As of 4pm yesterday, at least 500 applications had been made. The event ends today.
The fair, organised by the Hospitality Alliance Singapore (HAS) and the Workforce Development Agency (WDA), showcases industry and career prospects.
It includes the job exhibition, panel discussions and insights from industry veterans. One novelty event was a "Hospitality Race" which involved mixing mocktails and completing other tasks against the clock.
The fair aims to attract over 2,000 visitors, but response is likely to exceed expectations.
Ms Noornizawati Sohaimi, 33, who applied for an executive post, said: "A job fair like this makes things easier for the unemployed, who don't have to travel from place to place."
Another job seeker, Madam Ann Tan, 58, said it was never too late for a new challenge.
After two decades with an F&B crew, she spent four years helping to look after her family. She now plans to return to work as a dim sum chef trainee. "I look forward to mentoring and learning from my younger co-workers," she said in Mandarin.
HAS chairman Cheong Hai Poh said the event is the first collaborative effort among its seven associations, to entice people to join the sector.
The hospitality sector saw a difficult first quarter this year. Revenues fell just as it was struggling with manpower shortages.

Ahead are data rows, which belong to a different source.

Lemma keeps_itemEnd cx e (s : st) : inv s -> expectsNow s (EvItemEnd e) -> inv (itemEnd cx e s).2.
Proof.
  intros Hi He. unfold itemEnd. unfold bind at 1. destruct (itemSource e) as [source|err]; [|done]. cbn [fallible].
  unfold bind at 1, view_ at 1. cbn [fst snd]. destruct (held e _ source) eqn:Eh.
  - destruct Hi as [Hk Hf]. split; [done|]. cbn. upd. apply Forall_app. split; [done|]. apply Forall_singleton. cbn.
    cbn in He. destruct (ie_Item e); try done. by destruct He.
  - clear Eh. cbn in He. destruct (ie_Copied e) eqn:Ec; cbn [andb].
    + assert (forall from (s1 : st), sameLedger s.1.1 s1.1.1 -> s1.2 = s.2 -> inv s1 ->
        inv (lift (itemFrom cx (ie_Item e) (ie_ResponseID e) (ie_Hidden e) source (ie_ModelCallID e) from (ie_Provenance e)) s1).2) as Hlast.
      { intros from s1 Hl Hu Hi1. apply keeps_item; [done| |].
        - apply (fresh_same _ _ _ _ Hl). destruct (ie_Item e); try done. destruct He as [Hn He]. destruct from; [|done]. by apply He.
        - intros p c Hc _. rewrite Hu. rewrite Hc in He. by apply He. }
      assert (forall from (s1 : st), sameLedger s.1.1 s1.1.1 -> s1.2 = s.2 -> inv s1 ->
        inv ((from ← (if bool_decide (from = None) then lift (copiedFrom (ie_Item e)) else ret from);
              lift (itemFrom cx (ie_Item e) (ie_ResponseID e) (ie_Hidden e) source (ie_ModelCallID e) from (ie_Provenance e))) s1).2) as Hnext.
      { intros from s1 Hl Hu Hi1. destruct (bool_decide _); [|by apply Hlast]. apply lift_then; [done|plain|]. intros from2 s2 Hl2 Hu2 Hi2.
        apply Hlast; [by etrans|congruence|done]. }
      destruct (bool_decide _); [|by apply Hnext]. apply lift_then; [done|plain|]. intros from s1 Hl Hu Hi1. by apply Hnext.
    + unfold bind, ret. apply keeps_item; [done| |done]. destruct (ie_Item e); try done. by destruct He.
Qed.

(** ** The flush before an event *)

Definition untouched {A} (m : Writer.act st A) : Prop :=
  forall s, sameLedger s.1.1 (m s).2.1.1 /\ fr_unnamed (m s).2.2 = fr_unnamed s.2.
Lemma untouched_bind {A B} (m : Writer.act st A) (f : A -> Writer.act st B) :
  untouched m -> (forall x, untouched (f x)) -> untouched (bind m f).
Proof.
  intros Hm Hf s. destruct (Hm s) as [Hl Hu]. unfold bind. destruct (m s) as [[x|e] s1]; [|done].
  destruct (Hf x s1) as [Hl1 Hu1]. split; [by etrans|by rewrite Hu1].
Qed.
Lemma untouched_lift {A} (m : Writer.act (writer * W) A) : plain m -> untouched (lift m).
Proof. intros Hm s. destruct (Hm s.1) as (es & [Hl _] & _). unfold lift. by destruct (m s.1). Qed.
Lemma untouched_adjust f : (forall x, fr_unnamed (f x) = fr_unnamed x) -> untouched (adjust f).
Proof. intros H s. split; [done|]. apply H. Qed.

Lemma flush_untouched : untouched flush.
Proof.
  assert (forall req want, untouched (settle req want)) as Hs.
  { intros req want. unfold settle. do 2 (apply untouched_bind; [by intros s|intros ?]). apply untouched_bind; [apply untouched_lift; plain|].
    intros [text|]; (apply untouched_bind; [|intros _; by apply untouched_adjust]); [|by intros s].
    unfold configure. apply untouched_bind; [apply untouched_lift; plain|]. intros _. apply untouched_bind; [by apply untouched_adjust|].
    intros _. apply untouched_bind; [by intros s|]. intros have. apply untouched_lift. plain. }
  unfold flush. apply untouched_bind; [by intros s|]. intros [[req omit]|]; [|by intros s].
  apply untouched_bind; [by apply untouched_adjust|]. intros _. apply Hs.
Qed.

Lemma expects_untouched (s s1 : st) ev : sameLedger s.1.1 s1.1.1 -> fr_unnamed s1.2 = fr_unnamed s.2 ->
  (forall e, ev <> EvToolDispatch e) -> expects s ev -> expectsNow s1 ev.
Proof.
  intros (E1 & E2 & E3 & _) Hu Hd. destruct ev as [e|e|e|e|e|e|e|e|e|e|e|e|e|e|e|e|e]; cbn; rewrite ?E1, ?Hu; try done.
  - by rewrite E3.
  - unfold notYetHandedOver. by rewrite E1, E2.
  - by destruct (Hd e).
  - unfold settledOnce. by rewrite E1, E2.
Qed.

Lemma expects_flushed (s : st) ev : expects s ev -> expectsNow (if flushes ev then (flush s).2 else s) ev.
Proof.
  intros He. destruct ev as [e|e|e|e|e|e|e|e|e|e|e|e|e|e|e|e|e]; try exact He; cbn [flushes];
    (eapply expects_untouched; [apply flush_untouched..|done|exact He]).
Qed.

(** An event's record. *)
Lemma keeps_handle cx ev (s : st) : inv s -> expects s ev -> inv (handle cx ev s).2.
Proof.
  intros Hi He. unfold handle. unfold bind at 1.
  assert (exists r s1, (if flushes ev then flush else ret tt) s = (r, s1) /\ inv s1 /\ expectsNow s1 ev) as (r & s1 & -> & Hi1 & He1).
  { apply expects_flushed in He. destruct (flushes ev); [|by eexists _, s].
    pose proof (steady_flush s Hi) as Hf. destruct (flush s) as [r s1]. by exists r, s1. }
  destruct r as [[]|e]; [|done]. clear Hi He s. unfold bind.
  pose proof (steady_nameStream cx ev s1 Hi1) as Hi2. pose proof (nameStream_copied cx ev s1 Hi1) as Hc.
  assert (streamedResponseID ev = "" -> nameStream cx ev s1 = (inl tt, s1)) as Hn by apply nameStream_unnamed.
  destruct ev as [e|e|e|e|e|e|e|e|e|e|e|e|e|e|e|e|e]; cbn [handleEvent streamedResponseID] in *; try rewrite Hn by done.
  - by apply steady_runStart.
  - by apply steady_turnStart.
  - by apply steady_retry.
  - by apply steady_blocked.
  - by destruct (nameStream _ _ _) as [[[]|err] s2].
  - by destruct (nameStream _ _ _) as [[[]|err] s2].
  - destruct (nameStream _ _ _) as [[[]|err] s2] eqn:E; [|done]. apply keeps_itemEnd; [done|]. cbn in He1 |- *.
    destruct (ie_Item e); try done. destruct He1 as [H1 H2]. cbn [snd] in Hc. rewrite Hc. split; [done|]. intros Hcp.
    destruct (H2 Hcp) as (Hr & H3). assert (s2 = s1) as -> by (specialize (Hn Hr); congruence). done.
  - by apply steady_response.
  - apply lift_keeps; [done| |apply copied_toolStart]. by apply kept_toolStart; [destruct Hi1|].
  - apply lift_keeps; [done| |apply copied_toolDispatch]. by apply kept_toolDispatch; [destruct Hi1|].
  - done.
  - apply lift_keeps; [done| |apply copied_toolEnd]. by apply kept_toolEnd; [destruct Hi1|].
  - done.
  - by apply steady_runEnd.
  - by apply steady_holdNotes.
  - apply steady_plain; [plain|done].
  - by apply steady_recordQuarantine.
Qed.

(** ** The writer's life *)

(** The states of a writer from [s0]: it handles an event as the loop reports it, whether
    the store takes its entries or not, and the program around it does anything between. *)
Inductive reached (s0 : st) : st -> Prop :=
| reached_start : reached s0 s0
| reached_event cx ev s : reached s0 s -> expects s ev -> reached s0 (handle cx ev s).2
| reached_world s h : reached s0 s -> reached s0 ((s.1.1, h), s.2).

Lemma reached_inv s0 s : inv s0 -> reached s0 s -> inv s.
Proof. intros H0. induction 1 as [|cx ev s _ IH He|s h _ IH]; [done|by apply keeps_handle|exact IH]. Qed.

(** A hand-off that is told of without an error is on the path. *)
Lemma toolDispatch_marks e (s : writer * W) c : tdi_Parent e = "" -> wr_calls s.1 !! tdi_CallID e = Some c ->
  match toolDispatch e s with
  | (inl _, s') => exists c', wr_calls s'.1 !! tdi_CallID e = Some c' /\ (c_rejected c' = true \/ c_dispatched c' = true)
  | (inr _, _) => True
  end.
Proof.
  intros Hp Hid. unfold toolDispatch. rewrite Hp, (bool_decide_true ("" = "")) by done. unfold bind at 1 2 3, call, get. cbn [negb]. rewrite Hid.
  destruct (c_rejected c) eqn:Hr; [by exists c; auto|]. cbn [orb].
  destruct (c_dispatched c && _) eqn:Hd; [exists c; apply andb_true_iff in Hd as [Hd _]; auto|].
  destruct (c_answered c); [done|]. destruct (bool_decide (is_Some _)); [done|].
  set (m := match c_again c with Some _ => _ | None => _ end).
  assert (match m s with (inl _, s1) => exists c1, wr_calls s1.1 !! tdi_CallID e = Some c1 | (inr _, _) => True end) as Hm.
  { unfold m. destruct (c_again c) as [by_|]; [|by exists c]. set (dec := EDecision _).
    pose proof (writes_spec dec (tdi_CallID e) s) as Hw. unfold bind in *.
    destruct (Writer.append dec s) as [[x|err] s1]; [|done]. destruct (takeUp _ s1) as [[u|err] s2]; [|done].
    destruct Hw as [(E1 & _) _]. cbn. upd. rewrite E1, lookup_alter_eq, Hid. by eexists. }
  unfold bind. destruct (m s) as [[u|err] s1]; [|done]. destruct Hm as [c1 Hid1]. set (d := EDispatch _).
  pose proof (writes_spec d (tdi_CallID e) s1) as Hw. unfold bind in Hw.
  destruct (Writer.append d s1) as [[x|err] s2]; [|done]. destruct (takeUp _ s2) as [[u'|err] s3]; [|done].
  destruct Hw as [(E1 & _) _]. eexists.
  split; [|right; by destruct (dispatched_fields (tdi_CallID e) x (wr_run s.1) c1) as (_ & _ & _ & _ & H & _)].
  unfold setCall, modify. cbn [fst snd]. upd. by rewrite E1, lookup_alter_eq, Hid1.
Qed.
Definition someItem (i : item) : bool := negb (isNil i).
(** The items held for the stream to name. *)
Definition heldItems (s : st) : Items := List.filter someItem (map un_item (fr_unnamed s.2)).

(** The items the writer's log gained. *)
Definition gained (s s' : st) (items : Items) : Prop :=
  exists es, Forall2 holdsItem es items /\ log s'.1.1 = ((log s.1.1).1 ++ items, (log s.1.1).2 ++ es).

(** An action after which the items the log gained and the ones held are those held before
    it and the ones reported, each as often; and no more often, when it fails. *)
Definition keepsItems {A} (l : Items) (m : act A) (s : st) : Prop :=
  match m s with
  | (inl _, s') => exists items, gained s s' items /\ items ++ heldItems s' ≡ₚ heldItems s ++ l
  | (inr _, s') => exists items, gained s s' items /\ items ++ heldItems s' ⊆+ heldItems s ++ l
  end.
Definition tame {A} (m : act A) : Prop := forall s, keepsItems [] m s.

Lemma gained_nil s s' : log s'.1.1 = log s.1.1 -> gained s s' [].
Proof. intros E. exists []. split; [done|]. rewrite E, !app_nil_r. by destruct (log s.1.1). Qed.
Lemma gained_trans s s1 s2 l1 l2 : gained s s1 l1 -> gained s1 s2 l2 -> gained s s2 (l1 ++ l2).
Proof.
  intros (es1 & H1 & E1) (es2 & H2 & E2). exists (es1 ++ es2). split; [by apply Forall2_app|]. by rewrite E2, E1, !app_assoc.
Qed.

Lemma keepsItems_bind {A B} l (m : act A) (f : A -> act B) s : tame m -> (forall x s1, m s = (inl x, s1) -> keepsItems l (f x) s1) ->
  keepsItems l (bind m f) s.
Proof.
  intros Hm Hf. specialize (Hm s). unfold keepsItems, bind in *. destruct (m s) as [[x|e] s1].
  - specialize (Hf x s1 eq_refl). destruct Hm as (i1 & G1 & P1). rewrite app_nil_r in P1. destruct (f x s1) as [[y|e] s2].
    + destruct Hf as (i2 & G2 & P2). exists (i1 ++ i2). split; [by eapply gained_trans|]. by rewrite <- app_assoc, P2, app_assoc, P1.
    + destruct Hf as (i2 & G2 & P2). exists (i1 ++ i2). split; [by eapply gained_trans|].
      rewrite <- app_assoc, <- P1, <- (app_assoc i1). by apply submseteq_skips_l.
  - destruct Hm as (i1 & G1 & P1). exists i1. split; [done|]. rewrite app_nil_r in P1. etrans; [exact P1|]. by apply submseteq_inserts_r.
Qed.
Lemma tame_bind {A B} (m : act A) (f : A -> act B) : tame m -> (forall x, tame (f x)) -> tame (bind m f).
Proof. intros Hm Hf s. apply keepsItems_bind; [done|]. intros x s1 _. apply Hf. Qed.
Lemma tame_same {A} (m : act A) : (forall s, log (m s).2.1.1 = log s.1.1 /\ fr_unnamed (m s).2.2 = fr_unnamed s.2) -> tame m.
Proof.
  intros H s. destruct (H s) as [Hl Hu]. unfold keepsItems. destruct (m s) as [[x|e] s1]; cbn [fst snd] in *;
    exists []; (split; [by apply gained_nil|]); unfold heldItems; by rewrite Hu, app_nil_r.
Qed.
Lemma tame_ret {A} (x : A) : tame (ret x).
Proof. by apply tame_same. Qed.
Lemma tame_throw {A} e : tame (throw (A := A) e).
Proof. by apply tame_same. Qed.
Lemma tame_fallible {A} (r : A + error) : tame (fallible r).
Proof. by apply tame_same. Qed.
Lemma tame_view {A} (f : frame -> A) : tame (view_ f).
Proof. by apply tame_same. Qed.
Lemma tame_adjust f : (forall x, fr_unnamed (f x) = fr_unnamed x) -> tame (adjust f).
Proof. intros H. apply tame_same. intros s. split; [done|]. apply H. Qed.
Lemma tame_lift {A} (m : Writer.act (writer * W) A) : silent m -> tame (lift m).
Proof. intros H. apply tame_same. intros s. specialize (H s.1). unfold lift. by destruct (m s.1). Qed.

(** The items held, named: each is on the record, or those from the one whose append failed
    are let go. *)
Lemma nameAll_logs cx held resp (s : st) : fr_unnamed s.2 = [] ->
  match nameAll cx held resp s with
  | (inl _, s') => gained s s' (List.filter someItem (map un_item held)) /\ fr_unnamed s'.2 = []
  | (inr _, s') => (exists items, gained s s' items /\ items ⊆+ List.filter someItem (map un_item held)) /\ fr_unnamed s'.2 = []
  end.
Proof.
  revert s. induction held as [|h held IH]; intros s Hu; cbn [nameAll map List.filter]; [split; [by apply gained_nil|done]|].
  unfold bind, item_, lift. destruct (someItem (un_item h)) eqn:En; [apply negb_true_iff in En|apply negb_false_iff in En].
  - pose proof (itemFrom_logs cx (un_item h) resp false None (un_modelCallID h) None None s.1 En) as Hi. unfold logs in Hi.
    destruct (itemFrom _ _ _ _ _ _ _ _ s.1) as [[u|e] l].
    + assert (gained s (l, s.2) [un_item h]) as G by exact Hi. specialize (IH (l, s.2) Hu). destruct u.
      destruct (nameAll cx held resp (l, s.2)) as [[u|e] s2]; destruct IH as [IH ?]; (split; [|done]).
      * change (un_item h :: ?x) with ([un_item h] ++ x). by eapply gained_trans.
      * destruct IH as (items & G2 & P). exists ([un_item h] ++ items). split; [by eapply gained_trans|]. by apply submseteq_skip.
    + split; [|done]. exists []. split; [by apply gained_nil|]. apply submseteq_nil_l.
  - assert (itemFrom cx (un_item h) resp false None (un_modelCallID h) None None s.1 = (inl tt, s.1)) as ->
      by (unfold itemFrom; by rewrite En). destruct s as [l f]. exact (IH (l, f) Hu).
Qed.

Lemma tame_name cx resp : tame (name cx resp).
Proof.
  intros s. pose (s1 := (s.1, s.2 <| fr_unnamed := [] |>)).
  pose proof (nameAll_logs cx (fr_unnamed s.2) resp s1 eq_refl) as H.
  assert (name cx resp s = let '(r, s2) := nameAll cx (fr_unnamed s.2) resp s1 in
    (match r with inl _ => inl (negb (bool_decide (fr_unnamed s.2 = []))) | inr e => inr e end, s2)) as E.
  { unfold name, bind, view_, adjust. cbn [fst snd]. fold s1. by destruct (nameAll _ _ _ s1) as [[u|e] s2]. }
  unfold keepsItems. rewrite E. destruct (nameAll _ _ _ s1) as [[u|e] s2].
  - destruct H as [G Hu]. eexists. split; [exact G|]. unfold heldItems at 1. by rewrite Hu, !app_nil_r.
  - destruct H as [(items & G & P) Hu]. exists items. split; [exact G|]. unfold heldItems at 1. by rewrite Hu, !app_nil_r.
Qed.
End Frame.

HAS also pledged to further support WDA's efforts in piloting the SkillsFuture initiative. This is a national movement to provide Singaporeans with opportunities to develop throughout life.
For instance, Sakae Holdings and WDA are collaborating on the SkillsFuture Earn and Learn for Food Services, a work-study programme for aspiring chefs.
Ms Janice Foo, director of WDA's tourism division, said in a statement: "As we empower each individual to take charge of their learning journey, we also encourage them to become masters of their own crafts and skills."
Mr Cheong, who rose to his current post as general manager of Conrad Centennial hotel despite not having a degree, advised against going on a paper chase. He said lifelong learning, instead of job-hopping to secure higher positions, was the way forward.
Hospitality school Shatec's chief executive Margaret Heng, whose company was one of 16 exhibitors at the fair, added that with the right attitude, the hospitality sector would provide opportunities for career advancement, faster than any other industry.